- Instructions to follow
How do the lines below between the ones holding "0 <= max_cpus < 2 ^ 31 -> of_machine" and "0 /\ of_machine max_cpus set_", inclusive, read? Give them again exactly, with no other lines.

··· Given records ···

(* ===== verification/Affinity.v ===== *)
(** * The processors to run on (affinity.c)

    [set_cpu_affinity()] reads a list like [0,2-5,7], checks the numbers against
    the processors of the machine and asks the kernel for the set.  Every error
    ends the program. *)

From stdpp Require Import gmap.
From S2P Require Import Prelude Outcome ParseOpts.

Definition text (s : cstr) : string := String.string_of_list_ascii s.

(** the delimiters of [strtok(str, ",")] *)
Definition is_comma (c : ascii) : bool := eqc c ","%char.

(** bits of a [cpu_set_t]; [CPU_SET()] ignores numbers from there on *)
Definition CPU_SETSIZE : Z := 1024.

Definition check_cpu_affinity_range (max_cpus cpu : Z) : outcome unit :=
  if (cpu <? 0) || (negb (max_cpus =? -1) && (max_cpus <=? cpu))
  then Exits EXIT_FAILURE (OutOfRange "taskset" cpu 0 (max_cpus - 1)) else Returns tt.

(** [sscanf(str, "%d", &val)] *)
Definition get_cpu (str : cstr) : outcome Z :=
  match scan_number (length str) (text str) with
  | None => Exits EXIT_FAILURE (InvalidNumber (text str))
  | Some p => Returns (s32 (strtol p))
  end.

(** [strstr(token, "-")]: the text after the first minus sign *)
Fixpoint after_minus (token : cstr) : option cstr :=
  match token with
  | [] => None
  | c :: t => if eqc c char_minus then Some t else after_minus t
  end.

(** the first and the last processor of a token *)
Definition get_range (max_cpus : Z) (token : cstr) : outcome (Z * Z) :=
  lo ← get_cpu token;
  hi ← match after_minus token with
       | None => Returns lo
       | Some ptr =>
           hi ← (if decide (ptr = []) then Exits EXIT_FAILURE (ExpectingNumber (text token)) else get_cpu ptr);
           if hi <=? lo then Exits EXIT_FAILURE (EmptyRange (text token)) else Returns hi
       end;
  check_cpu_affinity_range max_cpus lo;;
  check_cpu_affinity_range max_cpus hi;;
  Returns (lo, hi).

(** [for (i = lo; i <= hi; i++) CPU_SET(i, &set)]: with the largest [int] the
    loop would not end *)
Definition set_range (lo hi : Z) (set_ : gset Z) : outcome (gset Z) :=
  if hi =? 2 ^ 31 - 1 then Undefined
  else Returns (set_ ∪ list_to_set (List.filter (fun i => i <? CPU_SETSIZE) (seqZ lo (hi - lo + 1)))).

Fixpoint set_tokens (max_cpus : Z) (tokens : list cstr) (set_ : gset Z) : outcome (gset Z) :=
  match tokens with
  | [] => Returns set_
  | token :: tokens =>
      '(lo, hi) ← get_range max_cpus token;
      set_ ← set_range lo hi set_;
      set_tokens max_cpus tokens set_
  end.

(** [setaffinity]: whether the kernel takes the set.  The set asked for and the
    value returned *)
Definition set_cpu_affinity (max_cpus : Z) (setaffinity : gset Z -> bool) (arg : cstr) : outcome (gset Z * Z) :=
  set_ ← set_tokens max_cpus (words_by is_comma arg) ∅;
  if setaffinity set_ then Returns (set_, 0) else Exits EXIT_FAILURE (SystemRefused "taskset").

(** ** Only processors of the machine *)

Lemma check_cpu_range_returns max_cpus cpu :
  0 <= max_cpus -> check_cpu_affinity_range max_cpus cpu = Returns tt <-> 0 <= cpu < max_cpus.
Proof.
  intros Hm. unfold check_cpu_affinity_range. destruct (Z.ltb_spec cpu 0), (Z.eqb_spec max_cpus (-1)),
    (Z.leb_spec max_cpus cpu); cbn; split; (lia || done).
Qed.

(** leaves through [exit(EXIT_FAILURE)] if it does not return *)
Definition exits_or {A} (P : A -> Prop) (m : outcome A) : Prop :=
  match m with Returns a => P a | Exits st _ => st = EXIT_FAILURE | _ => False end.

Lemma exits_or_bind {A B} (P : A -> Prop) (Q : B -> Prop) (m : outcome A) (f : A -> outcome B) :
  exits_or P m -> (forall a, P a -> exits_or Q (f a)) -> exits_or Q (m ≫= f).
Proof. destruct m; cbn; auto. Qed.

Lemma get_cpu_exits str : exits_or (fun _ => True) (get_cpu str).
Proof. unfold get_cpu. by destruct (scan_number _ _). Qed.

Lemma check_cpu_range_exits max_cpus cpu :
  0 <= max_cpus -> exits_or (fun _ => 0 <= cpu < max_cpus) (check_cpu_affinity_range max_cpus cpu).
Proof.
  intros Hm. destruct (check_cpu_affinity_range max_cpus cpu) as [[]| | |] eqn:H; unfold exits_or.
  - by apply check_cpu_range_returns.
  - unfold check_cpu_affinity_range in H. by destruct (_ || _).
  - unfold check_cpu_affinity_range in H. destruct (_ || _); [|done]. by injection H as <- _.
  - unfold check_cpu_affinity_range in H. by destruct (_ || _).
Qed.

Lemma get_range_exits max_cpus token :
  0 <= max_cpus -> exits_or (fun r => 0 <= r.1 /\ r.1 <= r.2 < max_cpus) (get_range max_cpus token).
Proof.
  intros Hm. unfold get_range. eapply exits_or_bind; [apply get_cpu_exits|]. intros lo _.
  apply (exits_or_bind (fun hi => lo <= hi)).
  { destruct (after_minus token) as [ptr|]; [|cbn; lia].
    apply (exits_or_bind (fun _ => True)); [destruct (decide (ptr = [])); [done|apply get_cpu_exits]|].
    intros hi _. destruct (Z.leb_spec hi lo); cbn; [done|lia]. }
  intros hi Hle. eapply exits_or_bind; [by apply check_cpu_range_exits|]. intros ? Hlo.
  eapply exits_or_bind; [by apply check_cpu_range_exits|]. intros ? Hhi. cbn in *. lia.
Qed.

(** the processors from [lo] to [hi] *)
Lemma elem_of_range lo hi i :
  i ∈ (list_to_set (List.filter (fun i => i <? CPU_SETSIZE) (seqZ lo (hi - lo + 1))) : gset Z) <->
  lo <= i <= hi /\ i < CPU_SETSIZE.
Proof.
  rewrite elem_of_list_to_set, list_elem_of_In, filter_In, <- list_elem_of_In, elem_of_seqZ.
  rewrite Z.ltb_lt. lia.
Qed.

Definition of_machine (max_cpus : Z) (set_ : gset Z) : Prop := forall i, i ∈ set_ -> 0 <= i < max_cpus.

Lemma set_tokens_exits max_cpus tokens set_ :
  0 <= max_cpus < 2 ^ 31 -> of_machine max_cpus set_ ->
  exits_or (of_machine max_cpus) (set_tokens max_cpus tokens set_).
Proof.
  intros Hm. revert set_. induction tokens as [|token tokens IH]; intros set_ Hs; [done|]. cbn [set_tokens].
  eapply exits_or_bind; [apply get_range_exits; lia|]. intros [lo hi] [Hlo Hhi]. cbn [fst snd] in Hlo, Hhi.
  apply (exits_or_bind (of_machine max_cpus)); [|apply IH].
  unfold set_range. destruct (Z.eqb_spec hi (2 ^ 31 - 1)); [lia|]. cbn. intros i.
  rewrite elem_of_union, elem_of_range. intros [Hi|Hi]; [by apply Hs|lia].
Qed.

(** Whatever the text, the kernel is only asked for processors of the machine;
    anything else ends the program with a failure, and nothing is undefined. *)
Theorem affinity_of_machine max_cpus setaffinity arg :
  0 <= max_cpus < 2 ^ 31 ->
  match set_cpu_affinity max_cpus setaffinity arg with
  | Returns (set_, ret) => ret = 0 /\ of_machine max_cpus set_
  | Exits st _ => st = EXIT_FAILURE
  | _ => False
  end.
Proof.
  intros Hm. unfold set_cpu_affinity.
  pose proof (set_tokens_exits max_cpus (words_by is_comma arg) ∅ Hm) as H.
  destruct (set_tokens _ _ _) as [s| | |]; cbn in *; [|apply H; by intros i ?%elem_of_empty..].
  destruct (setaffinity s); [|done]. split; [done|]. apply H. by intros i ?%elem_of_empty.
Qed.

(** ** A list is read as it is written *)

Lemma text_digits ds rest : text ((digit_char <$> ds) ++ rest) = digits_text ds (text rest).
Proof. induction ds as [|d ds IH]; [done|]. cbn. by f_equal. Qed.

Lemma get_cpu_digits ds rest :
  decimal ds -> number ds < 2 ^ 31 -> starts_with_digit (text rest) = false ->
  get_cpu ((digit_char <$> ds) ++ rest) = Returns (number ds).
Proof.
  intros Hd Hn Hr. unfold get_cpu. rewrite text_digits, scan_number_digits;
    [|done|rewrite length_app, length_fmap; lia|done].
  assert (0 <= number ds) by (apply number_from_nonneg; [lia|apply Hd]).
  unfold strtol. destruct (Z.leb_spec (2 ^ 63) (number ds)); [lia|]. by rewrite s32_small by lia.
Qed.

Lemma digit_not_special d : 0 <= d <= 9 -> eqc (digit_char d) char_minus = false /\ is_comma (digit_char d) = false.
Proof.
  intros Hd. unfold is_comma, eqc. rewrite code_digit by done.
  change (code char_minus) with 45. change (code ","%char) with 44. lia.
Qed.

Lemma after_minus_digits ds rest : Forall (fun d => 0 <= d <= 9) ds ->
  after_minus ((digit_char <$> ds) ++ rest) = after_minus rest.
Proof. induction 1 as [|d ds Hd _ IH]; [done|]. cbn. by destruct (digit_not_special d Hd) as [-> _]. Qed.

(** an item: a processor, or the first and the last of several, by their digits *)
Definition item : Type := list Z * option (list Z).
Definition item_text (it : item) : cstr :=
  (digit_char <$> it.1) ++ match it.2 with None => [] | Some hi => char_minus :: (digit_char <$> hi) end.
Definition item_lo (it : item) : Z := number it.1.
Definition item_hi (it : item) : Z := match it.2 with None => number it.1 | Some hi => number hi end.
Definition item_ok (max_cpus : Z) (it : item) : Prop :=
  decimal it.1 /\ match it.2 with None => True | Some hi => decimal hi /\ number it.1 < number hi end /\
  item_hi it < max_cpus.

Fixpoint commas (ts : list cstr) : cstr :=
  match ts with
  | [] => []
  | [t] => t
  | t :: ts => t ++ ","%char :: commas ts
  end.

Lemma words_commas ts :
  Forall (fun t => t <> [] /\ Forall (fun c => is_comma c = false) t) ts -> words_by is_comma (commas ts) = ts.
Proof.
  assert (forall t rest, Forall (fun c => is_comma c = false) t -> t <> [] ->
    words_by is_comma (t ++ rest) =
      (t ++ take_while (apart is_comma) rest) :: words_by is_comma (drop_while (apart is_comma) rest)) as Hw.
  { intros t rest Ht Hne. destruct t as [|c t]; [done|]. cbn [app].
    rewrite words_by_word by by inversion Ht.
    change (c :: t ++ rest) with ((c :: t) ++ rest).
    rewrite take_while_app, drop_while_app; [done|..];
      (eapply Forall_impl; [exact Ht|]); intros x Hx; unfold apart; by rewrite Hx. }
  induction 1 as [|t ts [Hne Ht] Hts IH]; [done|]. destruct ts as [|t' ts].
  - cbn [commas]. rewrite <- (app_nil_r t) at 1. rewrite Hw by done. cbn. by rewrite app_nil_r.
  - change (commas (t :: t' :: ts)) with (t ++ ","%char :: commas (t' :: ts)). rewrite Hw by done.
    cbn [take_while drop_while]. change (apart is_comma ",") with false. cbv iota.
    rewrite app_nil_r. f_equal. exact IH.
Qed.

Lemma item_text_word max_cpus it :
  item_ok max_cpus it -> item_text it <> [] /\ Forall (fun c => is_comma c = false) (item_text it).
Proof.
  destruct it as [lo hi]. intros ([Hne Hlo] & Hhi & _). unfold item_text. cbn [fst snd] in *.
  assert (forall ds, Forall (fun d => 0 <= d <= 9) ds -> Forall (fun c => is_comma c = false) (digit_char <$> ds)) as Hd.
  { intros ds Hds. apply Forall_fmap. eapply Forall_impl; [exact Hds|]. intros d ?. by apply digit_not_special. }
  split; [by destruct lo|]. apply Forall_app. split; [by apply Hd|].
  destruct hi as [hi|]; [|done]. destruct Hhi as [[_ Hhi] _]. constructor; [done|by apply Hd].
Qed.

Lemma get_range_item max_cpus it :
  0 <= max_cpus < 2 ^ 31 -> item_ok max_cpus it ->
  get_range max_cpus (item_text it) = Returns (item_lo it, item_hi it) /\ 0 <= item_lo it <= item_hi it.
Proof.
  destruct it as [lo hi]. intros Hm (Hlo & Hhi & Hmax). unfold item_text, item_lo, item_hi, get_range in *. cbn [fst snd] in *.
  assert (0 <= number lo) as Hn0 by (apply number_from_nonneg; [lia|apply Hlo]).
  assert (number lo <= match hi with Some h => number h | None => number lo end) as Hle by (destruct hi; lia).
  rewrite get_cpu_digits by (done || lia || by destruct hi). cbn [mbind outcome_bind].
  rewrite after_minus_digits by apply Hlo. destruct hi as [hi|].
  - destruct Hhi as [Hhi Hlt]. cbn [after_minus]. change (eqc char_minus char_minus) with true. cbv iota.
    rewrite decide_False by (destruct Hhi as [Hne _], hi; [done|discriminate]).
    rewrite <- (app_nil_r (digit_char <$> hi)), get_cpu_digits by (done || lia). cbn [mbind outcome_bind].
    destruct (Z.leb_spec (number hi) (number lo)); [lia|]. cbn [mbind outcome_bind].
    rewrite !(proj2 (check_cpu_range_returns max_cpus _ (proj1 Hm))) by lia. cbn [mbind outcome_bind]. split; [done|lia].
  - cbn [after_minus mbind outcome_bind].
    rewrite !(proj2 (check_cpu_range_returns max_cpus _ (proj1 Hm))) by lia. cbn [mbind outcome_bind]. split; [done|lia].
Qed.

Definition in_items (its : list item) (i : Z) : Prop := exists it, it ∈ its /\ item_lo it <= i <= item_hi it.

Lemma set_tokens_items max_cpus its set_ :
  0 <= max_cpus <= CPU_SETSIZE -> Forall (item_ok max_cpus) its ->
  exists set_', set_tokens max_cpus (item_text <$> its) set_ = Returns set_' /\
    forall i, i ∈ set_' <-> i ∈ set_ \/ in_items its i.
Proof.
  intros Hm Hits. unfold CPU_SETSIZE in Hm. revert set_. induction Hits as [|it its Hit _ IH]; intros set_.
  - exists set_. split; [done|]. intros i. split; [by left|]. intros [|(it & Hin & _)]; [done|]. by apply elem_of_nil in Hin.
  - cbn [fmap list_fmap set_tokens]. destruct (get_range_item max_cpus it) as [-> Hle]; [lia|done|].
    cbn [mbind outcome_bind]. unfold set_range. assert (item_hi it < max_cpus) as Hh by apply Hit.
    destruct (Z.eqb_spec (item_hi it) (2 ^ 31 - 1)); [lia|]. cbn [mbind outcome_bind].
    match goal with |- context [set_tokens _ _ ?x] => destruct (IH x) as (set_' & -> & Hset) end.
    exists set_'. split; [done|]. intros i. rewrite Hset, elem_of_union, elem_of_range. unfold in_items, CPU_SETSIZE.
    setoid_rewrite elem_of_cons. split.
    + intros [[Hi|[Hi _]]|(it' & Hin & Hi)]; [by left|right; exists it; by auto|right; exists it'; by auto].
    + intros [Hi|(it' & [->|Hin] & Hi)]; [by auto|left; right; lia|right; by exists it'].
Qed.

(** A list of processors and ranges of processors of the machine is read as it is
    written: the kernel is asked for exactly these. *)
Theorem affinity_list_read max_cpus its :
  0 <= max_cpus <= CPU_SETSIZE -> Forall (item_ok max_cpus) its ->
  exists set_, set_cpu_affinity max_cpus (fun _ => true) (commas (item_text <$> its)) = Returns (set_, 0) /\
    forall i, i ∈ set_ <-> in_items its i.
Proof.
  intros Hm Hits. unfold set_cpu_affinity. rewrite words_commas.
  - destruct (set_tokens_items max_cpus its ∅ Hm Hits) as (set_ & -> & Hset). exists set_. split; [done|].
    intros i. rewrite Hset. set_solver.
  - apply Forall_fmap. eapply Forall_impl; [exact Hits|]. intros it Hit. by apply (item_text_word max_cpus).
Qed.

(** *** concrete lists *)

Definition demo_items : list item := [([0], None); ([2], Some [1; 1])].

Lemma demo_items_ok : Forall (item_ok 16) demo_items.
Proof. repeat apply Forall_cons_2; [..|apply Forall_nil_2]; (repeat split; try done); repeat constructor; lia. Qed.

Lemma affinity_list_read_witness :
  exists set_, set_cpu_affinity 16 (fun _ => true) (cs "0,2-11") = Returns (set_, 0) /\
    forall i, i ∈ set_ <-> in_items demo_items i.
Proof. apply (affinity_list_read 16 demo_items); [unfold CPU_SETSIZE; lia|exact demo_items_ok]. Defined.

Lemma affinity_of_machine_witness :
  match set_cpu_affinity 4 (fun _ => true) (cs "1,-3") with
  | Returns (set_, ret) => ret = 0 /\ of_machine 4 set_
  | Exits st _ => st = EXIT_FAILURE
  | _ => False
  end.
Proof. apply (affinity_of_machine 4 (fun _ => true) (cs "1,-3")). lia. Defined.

···

- Task result
  0 <= max_cpus < 2 ^ 31 -> of_machine max_cpus set_ ->
  exits_or (of_machine max_cpus) (set_tokens max_cpus tokens set_).
Proof.
  intros Hm. revert set_. induction tokens as [|token tokens IH]; intros set_ Hs; [done|]. cbn [set_tokens].
  eapply exits_or_bind; [apply get_range_exits; lia|]. intros [lo hi] [Hlo Hhi]. cbn [fst snd] in Hlo, Hhi.
  apply (exits_or_bind (of_machine max_cpus)); [|apply IH].
  unfold set_range. destruct (Z.eqb_spec hi (2 ^ 31 - 1)); [lia|]. cbn. intros i.
  rewrite elem_of_union, elem_of_range. intros [Hi|Hi]; [by apply Hs|lia].
Qed.

(** Whatever the text, the kernel is only asked for processors of the machine;
    anything else ends the program with a failure, and nothing is undefined. *)
Theorem affinity_of_machine max_cpus setaffinity arg :
  0 <= max_cpus < 2 ^ 31 ->
  match set_cpu_affinity max_cpus setaffinity arg with
  | Returns (set_, ret) => ret = 0 /\ of_machine max_cpus set_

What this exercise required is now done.